Wool diploma draws numbers
By Richard Gavigan
I’m finding it difficult not to get just a little bit excited about what’s happening with wool at the moment.
I know – prices are still a long, long way from where they need to be, but they are up from the level best described as abysmal operating this time last year.
When we sold wool in 2020 after second shearing the ewes in July, we received 145c/kg greasy in the shed. About 12 months later our price for the same wool type was 230c/kg greasy, up a whopping 59%.
We’re still not breaking-even on the cost of harvesting, but if you view winter shearing as a useful animal health treatment then only having to pay 20c/head this year compared with $1.90/head last year makes you feel a lot better.
Prices aside, there is a good feeling in the wool industry at the moment.
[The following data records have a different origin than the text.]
(** A piece of text: what goes out is what the search of the longer segment allows. *)
Lemma applyText_spec f em seg event :
  short f → searching f em seg → ev_Type event = TextDelta → ev_Delta event ≠ "" →
  let '(out, f') := applyEvent f event in
  let seg' := seg ++ runes (ev_Delta event) in
  others out = [] ∧ sf_sequences f' = sf_sequences f ∧ sf_sequenceValues f' = sf_sequenceValues f
  ∧ sf_maxLength f' = sf_maxLength f ∧
  match firstMatch (sf_sequences f) seg' with
  | Some (i, k) => em ++ text_of out = take i seg' ∧ sf_stopped f' = true ∧ sf_pending f' = []
                   ∧ sf_matched f' = nth k (sf_sequenceValues f) ""
  | None => searching f' (em ++ text_of out) seg'
  end.
Proof.
  intros [Hshort _] [Hseg Hrun Hv Hnone Hkeep Ht] Htype Hd. unfold applyEvent. rewrite Htype, Hrun.
  rewrite bool_decide_eq_false_2 by done. cbn [orb]. cbv zeta.
  set (p := sf_pending f) in *. set (d := runes (ev_Delta event)).
  set (template := if bool_decide (p = []) then event else sf_template f).
  assert (Htm : ev_Type template = TextDelta).
  { unfold template. destruct (bool_decide (p = [])) eqn:E; bool_to_prop; auto. }
  set (g := set_pending (p ++ d) template f). cbn [sf_sequences sf_maxLength sf_pending set_pending g].
  assert (Hv' : Forall (λ r, valid_rune r = true) (p ++ d)).
  { apply Forall_app. split; [done|apply runes_valid]. }
  assert (Hfm : firstMatch (sf_sequences f) (seg ++ d)
    = '(i, k) ← firstMatch (sf_sequences f) (p ++ d); Some ((length em + i)%nat, k)).
  { rewrite Hseg, <- app_assoc. apply firstMatch_emitted; [|by rewrite <- Hseg].
    destruct Hkeep as [?|Hkeep]; [by left|right]. eapply list.Forall_impl; [exact Hshort|]. cbn. lia. }
  rewrite Hfm. destruct (firstMatch (sf_sequences f) (p ++ d)) as [[i k]|] eqn:E; cbn [mbind option_bind].
  - pose proof (emitPrefix_spec i g Hv' (λ _, Htm)) as He.
    destruct (emitPrefix i g) as [out f']. destruct He as (Htext & Ho & -> & _).
    cbn. split_and!; try done. rewrite Htext, Hseg, <- app_assoc. cbn [g set_pending sf_pending].
    by rewrite take_app_add.
  - assert (Hnone' : firstMatch (sf_sequences f) (seg ++ d) = None) by (by rewrite Hfm).
    destruct (Nat.ltb_spec (sf_maxLength f - 1) (length (p ++ d))) as [Hl|Hl].
    + pose proof (emitPrefix_spec (length (p ++ d) - (sf_maxLength f - 1)) g Hv' (λ _, Htm)) as He.
      destruct (emitPrefix _ g) as [out f']. destruct He as (Htext & Ho & Hf' & Htmpl).
      cbn [g set_pending sf_pending] in Htext, Hf', Htmpl.
      rewrite Hf'. cbn. split_and!; try done. constructor; cbn; try done.
      * by rewrite Htext, Hseg, <- !app_assoc, take_drop.
      * by apply Forall_drop.
      * right. rewrite length_drop. lia.
      * intros Hne. by rewrite Htmpl.
    + cbn. split_and!; try done. constructor; cbn; try done.
      * by rewrite app_nil_r, Hseg, <- app_assoc.
      * rewrite app_nil_r. destruct Hkeep; [by left|right]. rewrite length_app. lia.
Qed.

(** ** The filter and the reference *)

Lemma Apply_app f l1 l2 :
  Apply f (l1 ++ l2)
  = let '(out, f) := Apply f l1 in let '(more, f) := Apply f l2 in (out ++ more, f).
Proof.
  revert f. induction l1 as [|e l1 IH]; intros f; cbn [app Apply]; [by destruct (Apply f l2)|].
  destruct (applyEvent f e) as [out g]. rewrite IH. destruct (Apply g l1) as [out1 g1].
  destruct (Apply g1 l2) as [out2 g2]. by rewrite app_assoc.
Qed.

(** However the events are cut into lines, the filter does the same. *)
Lemma applyLines_concat f lines :
  applyLines f lines
  = let '(out, f) := Apply f (List.concat lines) in let '(more, f) := Flush f in (out ++ more, f).
Proof.
  revert f. induction lines as [|events rest IH]; intros f; cbn [applyLines List.concat Apply].
  { by destruct (Flush f). }
  rewrite Apply_app. destruct (Apply f events) as [out g]. rewrite IH.
  destruct (Apply g (List.concat rest)) as [out1 g1]. destruct (Flush g1) as [out2 g2].
  by rewrite app_assoc.
Qed.

Lemma Apply_stopped f events :
  sf_stopped f = true → sf_pending f = [] →
  ∃ out, Apply f events = (out, f) ∧ Flush f = ([], f) ∧ text_of out = []
    ∧ others out = after_stop (sf_matched f) events.
Proof.
  intros Hs Hp. assert (Hf : Flush f = ([], f)) by (unfold Flush; by rewrite Hp).
  induction events as [|e rest (out & IH & _ & Ht & Ho)]; [by exists []|].
  cbn [Apply]. unfold applyEvent. rewrite Hf, Hs.
  destruct (ev_Type e) eqn:E; cbn [orb app]; rewrite IH;
    eexists; (split; [reflexivity|]); (split; [done|]);
    unfold text_of, others, after_stop, is_text in *; cbn; rewrite ?E, ?bool_decide_refl; cbn;
    rewrite ?Ht, ?Ho; done.
Qed.

Lemma Apply_cut f em seg events :
  independent (sf_sequences f) → short f → searching f em seg →
  let '(out, f1) := Apply f events in
  let '(last, f2) := Flush f1 in
  em ++ text_of (out ++ last) = fst (cut (sf_sequences f) (sf_sequenceValues f) seg events)
  ∧ others (out ++ last) = snd (cut (sf_sequences f) (sf_sequenceValues f) seg events).
Proof.
  revert f em seg. induction events as [|e rest IH]; intros f em seg Hind Hshort Hs.
  { cbn [Apply cut]. pose proof (Flush_spec f em seg Hs) as Hf.
    destruct (Flush f) as [last f2]. destruct Hf as (Ht & Ho & _). rewrite (sg_none _ _ _ Hs).
    cbn [app fst snd]. by rewrite Ht, Ho, app_nil_r, (sg_seg _ _ _ Hs). }
  cbn [Apply].
  (* an event that ends the segment of a running filter *)
  assert (Hother : ev_Type e ≠ TextDelta → ev_Type e ≠ Created →
    applyEvent f e = (let '(out, f) := Flush f in (out ++ [e], f)) →
    let '(out, f1) := let '(out, f0) := applyEvent f e in
                      let '(more, f1) := Apply f0 rest in (out ++ more, f1) in
    let '(last, f2) := Flush f1 in
    em ++ text_of (out ++ last) = fst (cut (sf_sequences f) (sf_sequenceValues f) seg (e :: rest))
    ∧ others (out ++ last) = snd (cut (sf_sequences f) (sf_sequenceValues f) seg (e :: rest))).
  { intros Hnt Hnc ->. pose proof (Flush_spec f em seg Hs) as Hf.
    destruct (Flush f) as [out0 f0]. destruct Hf as (Ht & Ho & Hs' & Hq & Hv & Hm).
    assert (Hshort' : short f0) by (unfold short in *; by rewrite Hq, Hv, Hm).
    rewrite <- Hq in Hind. specialize (IH f0 [] [] Hind Hshort' Hs'). destruct (Apply f0 rest) as [out1 f1].
    destruct (Flush f1) as [last f2]. rewrite Hq, Hv in IH. destruct IH as [IHt IHo].
    rewrite <- !app_assoc, !text_of_app, !others_app, Ht, Ho.
    rewrite text_of_app in IHt. rewrite others_app in IHo. cbn [app] in IHt.
    assert (Hcut : cut (sf_sequences f) (sf_sequenceValues f) seg (e :: rest)
      = (seg ++ fst (cut (sf_sequences f) (sf_sequenceValues f) [] rest),
         e :: snd (cut (sf_sequences f) (sf_sequenceValues f) [] rest))).
    { cbn [cut]. rewrite (sg_none _ _ _ Hs).
      destruct (cut _ _ [] rest). by destruct (ev_Type e). }
    rewrite Hcut. cbn [fst snd]. rewrite <- IHt, <- IHo, (sg_seg _ _ _ Hs).
    rewrite text_of_other, others_other by done. by rewrite <- app_assoc. }
  assert (Hrun : sf_stopped (snd (Flush f)) = false).
  { pose proof (Flush_spec f em seg Hs) as Hf. destruct (Flush f). by destruct Hf as (_ & _ & [] & _). }
  destruct (ev_Type e) eqn:E;
    try (apply Hother; [done|done|]; unfold applyEvent; rewrite E, ?(sg_running _ _ _ Hs);
         destruct (Flush f); cbn in Hrun; by rewrite ?Hrun).
  - (* the start of the stream *)
    unfold applyEvent. rewrite E. cbv beta iota. specialize (IH f em seg Hind Hshort Hs).
    destruct (Apply f rest) as [out1 f1]. destruct (Flush f1) as [last f2]. cbn [cut]. rewrite E.
    destruct (cut _ _ seg rest) as [text more]. cbn [fst snd] in *. destruct IH as [<- <-].
    cbn [app]. by rewrite text_of_other, others_other by congruence.
  - (* a piece of text *)
    cbn [cut]. rewrite E. destruct (decide (ev_Delta e = "")) as [Hd|Hd].
    { unfold applyEvent. rewrite E, Hd, (sg_running _ _ _ Hs), bool_decide_refl.
      cbn [orb]. specialize (IH f em seg Hind Hshort Hs). change (runes "") with (@nil Z). rewrite app_nil_r.
      destruct (Apply f rest) as [out1 f1]. cbv beta iota in *. by destruct (Flush f1) as [last f2]. }
    pose proof (applyText_spec f em seg e Hshort Hs E Hd) as Ht.
    destruct (applyEvent f e) as [out0 f0]. cbv zeta in Ht. destruct Ht as (Ho & Hq & Hv & Hm & Ht).
    destruct (firstMatch (sf_sequences f) (seg ++ runes (ev_Delta e))) as [[i k]|] eqn:Efm.
    + destruct Ht as (Ht & Hst & Hp & Hmt).
      destruct (Apply_stopped f0 rest Hst Hp) as (out1 & -> & -> & Ht1 & Ho1).
      rewrite (cut_matched _ _ _ _ i k) by done.
      by rewrite app_nil_r, text_of_app, others_app, Ho, Ht1, app_nil_r, Ht, Ho1, Hmt.
    + assert (Hshort' : short f0) by (unfold short in *; by rewrite Hq, Hv, Hm).
      rewrite <- Hq in Hind. specialize (IH f0 (em ++ text_of out0) _ Hind Hshort' Ht). rewrite Hq, Hv in IH.
      destruct (Apply f0 rest) as [out1 f1]. destruct (Flush f1) as [last f2].
      rewrite <- app_assoc, text_of_app, others_app, Ho. by rewrite <- !app_assoc in IH.
Qed.

Lemma new_filter_short values f :
  newCanonicalStopSequenceFilter values = Some f →
  short f ∧ sf_pending f = [] ∧ sf_stopped f = false
  ∧ ∀ s, s ∈ sf_sequences f ↔ ∃ v, v ∈ values ∧ runes v = s ∧ s ≠ [].
Proof.
  unfold newCanonicalStopSequenceFilter.
  assert (Hinv : ∀ values g, short g → sf_pending g = [] → sf_stopped g = false →
    sf_sequences g = map runes (sf_sequenceValues g) →
    let g' := fold_left addSequence values g in
    short g' ∧ sf_pending g' = [] ∧ sf_stopped g' = false
    ∧ ∀ s, s ∈ sf_sequences g' ↔ s ∈ sf_sequences g ∨ ∃ v, v ∈ values ∧ runes v = s ∧ s ≠ []).
  { clear. induction values as [|v values IH]; intros g Hg Hp Hs Hm; cbn [fold_left].
    { split_and!; try done. intros s. split; [by left|]. intros [|(v & Hv & _)]; [done|].
      by apply not_elem_of_nil in Hv. }
    cbv zeta. destruct (bool_decide (runes v = []) || bool_decide (v ∈ sf_sequenceValues g)) eqn:E.
    - assert (addSequence g v = g) as -> by (unfold addSequence; by rewrite E).
      destruct (IH g Hg Hp Hs Hm) as (? & ? & ? & Hin). split_and!; try done. intros s.
      rewrite Hin. split; [intros [?|(v' & ? & ?)]; [by left|right; exists v'; split; [by right|done]]|].
      intros [?|(v' & [->|?]%elem_of_cons & Hr & Hne)]; [by left| |right; by exists v'].
      apply orb_true_iff in E as [E|E]; bool_to_prop; [congruence|]. left. rewrite Hm, <- Hr.
      apply list_elem_of_fmap. by exists v.
    - assert (addSequence g v = mkFilter (sf_sequences g ++ [runes v]) (sf_sequenceValues g ++ [v])
        (Nat.max (sf_maxLength g) (length (runes v))) (sf_pending g) (sf_template g) (sf_matched g)
        (sf_stopped g)) as -> by (unfold addSequence; by rewrite E).
      apply orb_false_iff in E as [E1 E2]. bool_to_prop.
      destruct (IH (mkFilter (sf_sequences g ++ [runes v]) (sf_sequenceValues g ++ [v])
        (Nat.max (sf_maxLength g) (length (runes v))) (sf_pending g) (sf_template g) (sf_matched g)
        (sf_stopped g))) as (? & ? & ? & Hin); try done.
      + destruct Hg as [Hg Hl]. split; cbn; [|by rewrite !length_app, Hl].
        apply Forall_app. split; [|constructor; [lia|constructor]].
        eapply list.Forall_impl; [exact Hg|]. cbn. lia.
      + cbn. by rewrite map_app, Hm.
      + split_and!; try done. intros s. rewrite Hin. cbn. rewrite elem_of_app, list_elem_of_singleton.
        split.
        * intros [[?| ->]|(v' & ? & ?)]; [by left|right; exists v; split; [by left|done]|
            right; exists v'; split; [by right|done]].
        * intros [?|(v' & [->|?]%elem_of_cons & Hr & Hne)]; [by left; left|left; by right|right; by exists v']. }
  destruct (bool_decide _) eqn:E; [done|]. intros [= <-].
  destruct (Hinv values (mkFilter [] [] 0 [] emptyEvent "" false)) as (? & ? & ? & Hin); try done.
  split_and!; try done. intros s. rewrite Hin. cbn. split; [intros [H'|?]; [by apply not_elem_of_nil in H'|done]|by right].
Qed.

(** C22: Take stop sequences none of which lies inside another with something after it
    ([independent]; see [nested_stop_sequences_depend_on_pieces]).  However the text between
    two events that are neither text nor the start of the stream is cut into pieces, the
    filter lets through exactly the text before the first stop sequence in it, as a search
    of that text finds it, and tells the end of the stream which one it was; a sequence that
    runs across such an event is not one ([usage_hides_a_stop_sequence]).  Without one,
    everything goes through unchanged but for the cuts. *)
Theorem stop_filter_is_search (values : list string) (f : canonicalStopSequenceFilter)
    (lines : list (list canonicalStreamEvent))
    (Hnew : newCanonicalStopSequenceFilter values = Some f)
    (Hindependent : independent (sf_sequences f)) :
  let out := fst (applyLines f lines) in
  text_of out = fst (cut (sf_sequences f) (sf_sequenceValues f) [] (List.concat lines))
  ∧ others out = snd (cut (sf_sequences f) (sf_sequenceValues f) [] (List.concat lines)).
Proof.
  cbv zeta. rewrite applyLines_concat.
  destruct (new_filter_short _ _ Hnew) as (Hshort & Hp & Hrun & _).
  assert (Hs : searching f [] []) by (constructor; rewrite ?Hp; auto; done).
  pose proof (Apply_cut f [] [] (List.concat lines) Hindependent Hshort Hs) as Hcut.
  destruct (Apply f _) as [out f1]. by destruct (Flush f1) as [last f2].
Qed.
Almost every day I see something written about the positive attributes of wool or some exciting new initiative.
The facts are undeniable: wool is natural; it is biodegradable; it is renewable; it is flame, odour and stain resistant and it’s a lot of other good things as well. If a new product had even two of these qualities it would probably have a strong business case.
Also exciting is the number of people choosing to study wool at a tertiary level again.
For the last 18 months I’ve been helping long-time wool tutor Laurie Boniface teach the New Zealand certificate of wool technology and classing offered by the Telford faculty of the Southern Institute of Technology.
The only course of its type in New Zealand, the certificate is a refined version of what used to be taught at Massey and Lincoln Universities and is a prerequisite to becoming a registered wool classer. It is NZQA accredited, is endorsed by the NZ Wool Classers Association and can be studied part-time online with hands-on block courses run in both the North and South Islands.
Student numbers have more than doubled during the past two years to more than 60 students enrolled. There’s a pressing need to put even more people through the course as an increase in activity and an ageing staff in many wool businesses calls for more graduates with some wool in their CV.
Boniface is Telford’s senior tutor in wool technology. Based at Massey University, he has been teaching wool technology for more than 35 years, starting at Massey in 1985 after previously working as a wool buyer.
Now something of an industry icon, Boniface has been the caretaker of a course that has survived wool’s past 30 turbulent years. He has taught several thousand students, including agricultural science and veterinary science undergraduates.
“Our students have always come from a lot of different sectors of the wool industry,” Boniface says.
“Farmers, wool handlers, and people working for wool brokers, private merchants, scours, spinners and even meatworks have all done the course.
“We used to get a lot of groups from the Chinese Textile Resource Corporation’s huge processing mills coming to New Zealand and spending time with us.
“I really enjoyed working with these groups and it led to me making a very memorable five-week lecture tour of China in 1992. China was only just starting to get going back then – there were very few cars on the road and just one McDonalds in Beijing.”
Boniface has come a long way since starting work fresh out of school with a Palmerston North wool buyer in December 1964. His first job was to fill and tramp the top box of an early electric wool press and act as smoko-boy at the store. He recalls that after completing his wool studies at Massey University he went to see his employer in his office and politely told him that he was now fully qualified, had been offered a wool classer’s position at a wool broker’s store in Napier and deserved a pay rise.
“He asked me how much the other outfit was going to pay me and, like the young fool that I was, I didn’t add to it but told him the exact amount. My boss hesitated momentarily, then said to me that yes, he would pay me the new rate.
“Just managing to contain my excitement I accepted his offer, thanked him and turned to leave. As I was heading out the office door, he added that he would also be docking me a day’s pay for going in to see the opposition!”
Boniface is confident that wool has an excellent future. He has just re-carpeted his entire home with high-quality 100% wool carpet and reckons he only paid a couple of hundred dollars more than he would have for a plastic alternative. He is still backing wool as a career-choice, just as he did in 1964.
“Like a lot of other industries we’re starting to experience a real shortage of trained staff and there are good employment opportunities out there,” Boniface says.
“None of us are getting any younger, and the previous years of poor returns have made wool look unattractive as a career.”
- Richard Gavigan is a farmer and wool technology teacher.